In the wake of Samsung recalling roughly 2.5 million Galaxy Note 7 smartphones after numerous reports of their lithium batteries overheating, the Federal Aviation Administration (FAA) has asked passengers who own this model of phone to turn it off while they flew due to a potential fire hazard.
This is an unprecedented move by the FAA considering that they rarely (if ever) have mentioned a particular brand or model of hardware as a specific threat. Still, the concern of lithium ion batteries catastrophically failing on a flight is not limited to phones. Many personal electronics we use every day and even equipment used on airlines themselves utilize these types of batteries.
Rechargeable lithium batteries are highly susceptible to overheating and catastrophically failing if they are damaged, exposed to extreme temperatures, or have manufacturing flaws. Once a battery begins to overheat, it can experience the “thermal runaway” phenomenon. This thermal runaway occurs when the initial increase in temperature causes a chemical reaction to occur that, in turn, causes more energy to be released. This creates a feedback-loop of ever-increasing heat which has the potential to re-ignite flames, even after they’ve initially been put out.
While manufacturing defects such as the recent one that affected the Galaxy Note 7 are more or less impossible to detect as a consumer, there are actions you can take to prevent your phone or electronic device from spontaneous battery combustion:
Avoid damaging or puncturing your phone
While this may be a given, try your hardest not to damage your device. Keep in mind that damage can potentially be done over time by dropping, throwing, or otherwise making pointed contact with your phone.
Never trust off-brand batteries
If you’re looking to replace the battery that came with your device, always replace it with the same make and model of battery that originally came with the device. Even if a different battery is listed at an unbelievably good price, chances are the manufacturers cut some corners to drive the price down. A good rule of thumb is if the battery isn’t available by popular US retail providers but is available online internationally, chances are that battery doesn’t meet US safety regulations and should be avoided.
Avoid off-brand chargers
On a similar note, off-brand chargers have the potential to wear down or damage your battery due to overcharging. To extend the life of your battery and keep it in peak operating condition, stick to the charger that came with your device.

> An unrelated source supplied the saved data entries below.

(* ===== verification/Transactions.v ===== *)
(** Transactions and the pool of connections of a database
    ([db/sqlite3/Sqlite3Transaction.hpp], [db/ScopedTransaction.hpp],
    [db/sqlite3/Sqlite3Db.hpp]).  A query runs on a thread of the pool while coroutines go
    on: starting one and its end are separate steps, and an execution is any sequence of
    steps of any number of transactions and queries. *)
From S2P Require Import Prelude Bytes Effects DbValue Sqlite.

#[local] Arguments list_ascii_of_string : simpl never.

Inductive op := Begin (mode : bytes) | Commit | Rollback | Query (sql : bytes) (params : list DbValue).

(** [busy_] is the lock, with the operation that holds it. *)
Record Sqlite3Transaction := { conn_ : nat; ended_ : bool; busy_ : option op }.

Definition Sqlite3Transaction_new (conn : nat) : Sqlite3Transaction := {| conn_ := conn; ended_ := false; busy_ := None |}.
Definition isTransactionEnded (t : Sqlite3Transaction) : bool := ended_ t.
Definition getConnection (t : Sqlite3Transaction) : nat := conn_ t.

Definition op_sql (o : op) : bytes * list DbValue :=
  match o with
  | Begin mode => ("BEGIN TRANSACTION " ++ mode ++ ";", [])
  | Commit => ("COMMIT;" : bytes, [])
  | Rollback => ("ROLLBACK;" : bytes, [])
  | Query sql params => (sql, params)
  end.

Definition acquireTransactionLock (o : op) (t : Sqlite3Transaction) : outcome Sqlite3Transaction :=
  match busy_ t with
  | Some _ => Throw (DatabaseException "Transaction accessed concurrently — a transaction handle must be used sequentially by one caller")
  | None => Ret {| conn_ := conn_ t; ended_ := ended_ t; busy_ := Some o |}
  end.
Definition releaseTransactionLock (t : Sqlite3Transaction) : Sqlite3Transaction :=
  {| conn_ := conn_ t; ended_ := ended_ t; busy_ := None |}.

(** What an operation does before its job: it throws, answers at once, or has its job
    submitted, in which case it keeps the lock. *)
Inductive started := Threw (e : exn) | Answered (e : DatabaseError) | Submitted (t : Sqlite3Transaction).

Definition op_start (o : op) (t : Sqlite3Transaction) : started :=
  match acquireTransactionLock o t with
  | Ret t' =>
      if isTransactionEnded t then
        match o with
        | Commit | Rollback => Answered (db_error TRANSACTION_ENDED [])
        | _ => Threw (DatabaseException "Transaction already ended")
        end
      else Submitted t'
  | Throw e => Threw e
  | Undef => Threw OutOfRange
  end.

(** What it does when its job has come back with a result or an exception. *)
Definition op_finish (o : op) (result : outcome (option (expected QueryResult))) (t : Sqlite3Transaction) : Sqlite3Transaction :=
  let ended := match o, result with (Commit | Rollback), Ret (Some (inl _)) => true | _, _ => ended_ t end in
  releaseTransactionLock {| conn_ := conn_ t; ended_ := ended; busy_ := busy_ t |}.

(** Where the connection of a transaction goes when the transaction is destroyed. *)
Inductive fate := Released | Abandoned | Lost.

(** [fireAndForget] logs that the queue is full and forgets the job ([accepted]); the
    transaction counts as ended all the same. *)
Definition abandon (accepted : bool) (t : Sqlite3Transaction) : outcome (option fate * Sqlite3Transaction) :=
  match busy_ t with
  | Some _ => Throw (DatabaseException "Transaction accessed concurrently — a transaction handle must be used sequentially by one caller")
  | None =>
      if isTransactionEnded t then Ret (None, t)
      else Ret (Some (if accepted then Abandoned else Lost), {| conn_ := conn_ t; ended_ := true; busy_ := None |})
  end.

(** [~Sqlite3Transaction] of a transaction that nobody releases. *)
Definition Sqlite3Transaction_destroy (accepted : bool) (t : Sqlite3Transaction) : outcome fate :=
  '(f, _) ← abandon accepted t; Ret (default Lost f).

(** [ScopedTransaction]: its pointer, null when it was moved from. *)
Definition ScopedTransaction := option Sqlite3Transaction.
Definition ScopedTransaction_move (other : ScopedTransaction) : ScopedTransaction * ScopedTransaction := (other, None).
Definition ScopedTransaction_isTransactionEnded (s : ScopedTransaction) : outcome bool :=
  match s with Some t => Ret (isTransactionEnded t) | None => Undef end.

(** [~ScopedTransaction]; the destructor of the transaction follows. *)
Definition ScopedTransaction_destroy (accepted : bool) (s : ScopedTransaction) : outcome (option fate) :=
  match s with
  | None => Ret None
  | Some t =>
      if isTransactionEnded t then '(_, _) ← abandon accepted t; Ret (Some Released)
      else '(f, t') ← abandon accepted t; _ ← abandon accepted t'; Ret f
  end.

(** The move assignment destroys the transaction that was there, if any. *)
Definition ScopedTransaction_assign (accepted : bool) (this other : ScopedTransaction) :
    outcome (option fate * (ScopedTransaction * ScopedTransaction)) :=
  f ← match this with Some t => Some <$> Sqlite3Transaction_destroy accepted t | None => Ret None end;
  Ret (f, ScopedTransaction_move other).

(** ** The database *)
Section Database.
Context {C : Type} {SQ : SQLite C} (empty_data_null : bool).
(** [sqlite3_exec], as the job of an abandoned transaction uses it. *)
Context (sqlite3_exec : bytes -> C -> C).

(** The connections, where they are, the transactions (in their scopes), and the
    queries that run outside of transactions. *)
Record Sqlite3Db := {
  connections_ : nat -> Connection C;
  available : list nat;
  queries : list (nat * (bytes * list DbValue));
  live : list Sqlite3Transaction;
  abandoned : list nat;
  lost : list nat;
}.

Definition Sqlite3Db_new (opened : nat -> C) (poolSize : nat) : Sqlite3Db :=
  {| connections_ := fun i => {| dbConnection := opened i; statements := ∅ |}; available := seq 0 poolSize; queries := []; live := [];
     abandoned := []; lost := [] |}.

Definition set_conn (i : nat) (conn : Connection C) (d : Sqlite3Db) : Sqlite3Db :=
  {| connections_ := fun j => if decide (j = i) then conn else connections_ d j; available := available d; queries := queries d; live := live d;
     abandoned := abandoned d; lost := lost d |}.
Definition set_available (l : list nat) (d : Sqlite3Db) : Sqlite3Db :=
  {| connections_ := connections_ d; available := l; queries := queries d; live := live d; abandoned := abandoned d; lost := lost d |}.
Definition set_queries (l : list (nat * (bytes * list DbValue))) (d : Sqlite3Db) : Sqlite3Db :=
  {| connections_ := connections_ d; available := available d; queries := l; live := live d; abandoned := abandoned d; lost := lost d |}.
Definition set_live (l : list Sqlite3Transaction) (d : Sqlite3Db) : Sqlite3Db :=
  {| connections_ := connections_ d; available := available d; queries := queries d; live := l; abandoned := abandoned d; lost := lost d |}.
Definition set_abandoned (l : list nat) (d : Sqlite3Db) : Sqlite3Db :=
  {| connections_ := connections_ d; available := available d; queries := queries d; live := live d; abandoned := l; lost := lost d |}.
Definition set_lost (l : list nat) (d : Sqlite3Db) : Sqlite3Db :=
  {| connections_ := connections_ d; available := available d; queries := queries d; live := live d; abandoned := abandoned d; lost := l |}.

(** A job of the pool. *)
Definition run_job (fuel i : nat) (sql : bytes) (params : list DbValue) (d : Sqlite3Db) :
    outcome (option (expected QueryResult)) * Sqlite3Db :=
  let '(r, conn) := executeOnConnection empty_data_null fuel sql params (connections_ d i) in (r, set_conn i conn d).

Definition release_connection (i : nat) (d : Sqlite3Db) : Sqlite3Db := set_available (available d ++ [i]) d.

(** [abandonFn] *)
Definition abandonFn (i : nat) (d : Sqlite3Db) : Sqlite3Db :=
  let conn := connections_ d i in
  release_connection i
    (set_conn i {| dbConnection := sqlite3_exec "ROLLBACK;" (dbConnection conn); statements := statements conn |} d).

(** A null pointer or a transaction of another database is only logged. *)
Definition releaseTransaction (t : option Sqlite3Transaction) (d : Sqlite3Db) : Sqlite3Db :=
  match t with Some t => release_connection (getConnection t) d | None => d end.

Definition goes (f : fate) (t : Sqlite3Transaction) (d : Sqlite3Db) : Sqlite3Db :=
  match f with
  | Released => releaseTransaction (Some t) d
  | Abandoned => set_abandoned (abandoned d ++ [conn_ t]) d
  | Lost => set_lost (lost d ++ [conn_ t]) d
  end.

(** Steps; [begins] are the texts that open a transaction.  Some steps are marked: a
    job that the full queue forgets, a scope that is assigned to while it holds a
    transaction, and a call of [abandon] by the program. *)
Context (begins : bytes -> bool).
Inductive mark := Ordinary | Forgotten | Overwritten | CallsAbandon.

Inductive db_step : mark -> Sqlite3Db -> Sqlite3Db -> Prop :=
| query_start d i rest sql params : available d ≡ₚ i :: rest -> begins (c_str sql) = false ->
    db_step Ordinary d (set_queries ((i, (sql, params)) :: queries d) (set_available rest d))
| query_end d i sql params rest fuel r d' : queries d ≡ₚ (i, (sql, params)) :: rest ->
    run_job fuel i sql params d = (r, d') -> r <> Ret None -> db_step Ordinary d (release_connection i (set_queries rest d'))
| query_refused d i q rest : queries d ≡ₚ (i, q) :: rest -> db_step Ordinary d (release_connection i (set_queries rest d))
| tx_acquire d i rest : available d ≡ₚ i :: rest ->
    db_step Ordinary d (set_live (Sqlite3Transaction_new i :: live d) (set_available rest d))
| tx_start d t rest o t' : live d ≡ₚ t :: rest -> op_start o t = Submitted t' -> db_step Ordinary d (set_live (t' :: rest) d)
| tx_finish d t rest o fuel r d' : live d ≡ₚ t :: rest -> busy_ t = Some o ->
    run_job fuel (conn_ t) (op_sql o).1 (op_sql o).2 d = (r, d') -> r <> Ret None ->
    db_step Ordinary d (set_live (op_finish o r t :: rest) d')
| tx_refused d t rest o : live d ≡ₚ t :: rest -> busy_ t = Some o -> db_step Ordinary d (set_live (releaseTransactionLock t :: rest) d)
| tx_scope_end d t rest accepted f : live d ≡ₚ t :: rest -> ScopedTransaction_destroy accepted (Some t) = Ret (Some f) ->
    db_step (if accepted then Ordinary else Forgotten) d (goes f t (set_live rest d))
| tx_assigned d t rest accepted other f r : live d ≡ₚ t :: rest -> ScopedTransaction_assign accepted (Some t) other = Ret (Some f, r) ->
    db_step Overwritten d (goes f t (set_live rest d))
| tx_abandon d t rest accepted f t' : live d ≡ₚ t :: rest -> abandon accepted t = Ret (Some f, t') ->
    db_step CallsAbandon d (goes f t (set_live (t' :: rest) d))
| abandoned_run d i rest : abandoned d ≡ₚ i :: rest -> db_step Ordinary d (abandonFn i (set_abandoned rest d)).

(** Executions with steps of the allowed marks only. *)
Definition db_run (allowed : mark -> bool) : Sqlite3Db -> Sqlite3Db -> Prop :=
  rtc (fun d d' => exists m, allowed m = true /\ db_step m d d').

Never Charge in Extreme Temperatures
Obviously, high temperatures are to be avoided because if your battery reaches a high enough temperature, the “thermal runaway” begins. Conversely, you’ll also want to avoid charging your phone in sub-zero temperatures. While lithium ion batteries do operate better at lower temperatures, their ideal operating temperature range is between 10°C and 30°C (50°F and 86°F). If you were considering charging your phone overnight in your freezer to “optimize battery life” or leaving your phone charging in your hot car, you may come back to the charred remains of your phone (and your freezer or car for that matter).